(** The whole round. *)
Lemma deposit_loop_copy copies t holders k rep net :
  hosts k net -> (forall h, h ∈ holders -> h ∈ hs) -> 0 <= k -> N + k + zlen holders <= u64_max -> (forall h, h ∈ held_by rep -> has_copy h net) ->
  let '(net', rep') := deposit_loop (H := chat_transport me) copies peer tag item (me ++ wire) t holders rep net in
  hosts (k + zlen holders) net' /\ (forall h, h ∈ held_by rep' -> has_copy h net').
Proof.
  revert k rep net. induction holders as [|h hs' IH]; intros k rep net Hh Hin Hk HN Hrep; cbn [deposit_loop].
  { rewrite zlen_nil, Z.add_0_r. done. }
  assert (forall k' net', k <= k' <= k + zlen (h :: hs') -> hosts k' net' -> hosts (k + zlen (h :: hs')) net') as Hmore.
  { intros k' net' Hk' Hh' h' H1 H2. destruct (Hh' h' H1 H2) as (n & c & E1 & E2 & [W ? ?] & E4). exists n, c. split_and!; try done; try apply E4.
    split; try done. eapply wf_more; [done|lia]. }
  rewrite zlen_cons in *. pose proof (zlen_nonneg hs'). assert (forall h', h' ∈ hs' -> h' ∈ hs) as Hin' by (intros; apply Hin; by right).
  case_bool_decide as Hp.
  { specialize (IH k rep net Hh Hin' Hk ltac:(lia) Hrep). destruct (deposit_loop _ _ _ _ _ _ _ _ _) as [net' rep'].
    split; [apply (Hmore (k + zlen hs')); [lia|]|]; apply IH. }
  destruct (_ <=? _)%nat; [split; [by apply (Hmore k); [lia|]|done]|].
  pose proof (tr_deposit_copy k h t net Hh (Hin h ltac:(left)) Hp Hk ltac:(lia)) as Ht. cbn [tr_deposit chat_transport] in *.
  destruct (expect _ _) as [net1 r]. destruct Ht as (Hh1 & Hkeep & Hok).
  specialize (IH (k + 1) (match r with Ok _ => mkDepositReport (held_by rep ++ [h]) (failed rep) | Err e => mkDepositReport (held_by rep) (failed rep ++ [(h, e)]) end)
    net1 Hh1 Hin' ltac:(lia) ltac:(lia)). replace (k + (zlen hs' + 1)) with (k + 1 + zlen hs') by lia. apply IH.
  intros h' Hh'. destruct r as [o|e]; cbn in Hh'; [|by apply Hkeep, Hrep]. apply elem_of_app in Hh' as [Hh'|Hh'%list_elem_of_singleton]; [by apply Hkeep, Hrep|].
  subst h'. by apply Hok.
Qed.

**Problem requirements:**
Copy out each line of the data above, exactly, if it lies between the line holding "let '(net', rep')" and the line holding "as [net' rep'].", inclusive; copy no other line.

**Solution to this problem:**
  let '(net', rep') := deposit_loop (H := chat_transport me) copies peer tag item (me ++ wire) t holders rep net in
  hosts (k + zlen holders) net' /\ (forall h, h ∈ held_by rep' -> has_copy h net').
Proof.
  revert k rep net. induction holders as [|h hs' IH]; intros k rep net Hh Hin Hk HN Hrep; cbn [deposit_loop].
  { rewrite zlen_nil, Z.add_0_r. done. }
  assert (forall k' net', k <= k' <= k + zlen (h :: hs') -> hosts k' net' -> hosts (k + zlen (h :: hs')) net') as Hmore.
  { intros k' net' Hk' Hh' h' H1 H2. destruct (Hh' h' H1 H2) as (n & c & E1 & E2 & [W ? ?] & E4). exists n, c. split_and!; try done; try apply E4.
    split; try done. eapply wf_more; [done|lia]. }
  rewrite zlen_cons in *. pose proof (zlen_nonneg hs'). assert (forall h', h' ∈ hs' -> h' ∈ hs) as Hin' by (intros; apply Hin; by right).
  case_bool_decide as Hp.
  { specialize (IH k rep net Hh Hin' Hk ltac:(lia) Hrep). destruct (deposit_loop _ _ _ _ _ _ _ _ _) as [net' rep'].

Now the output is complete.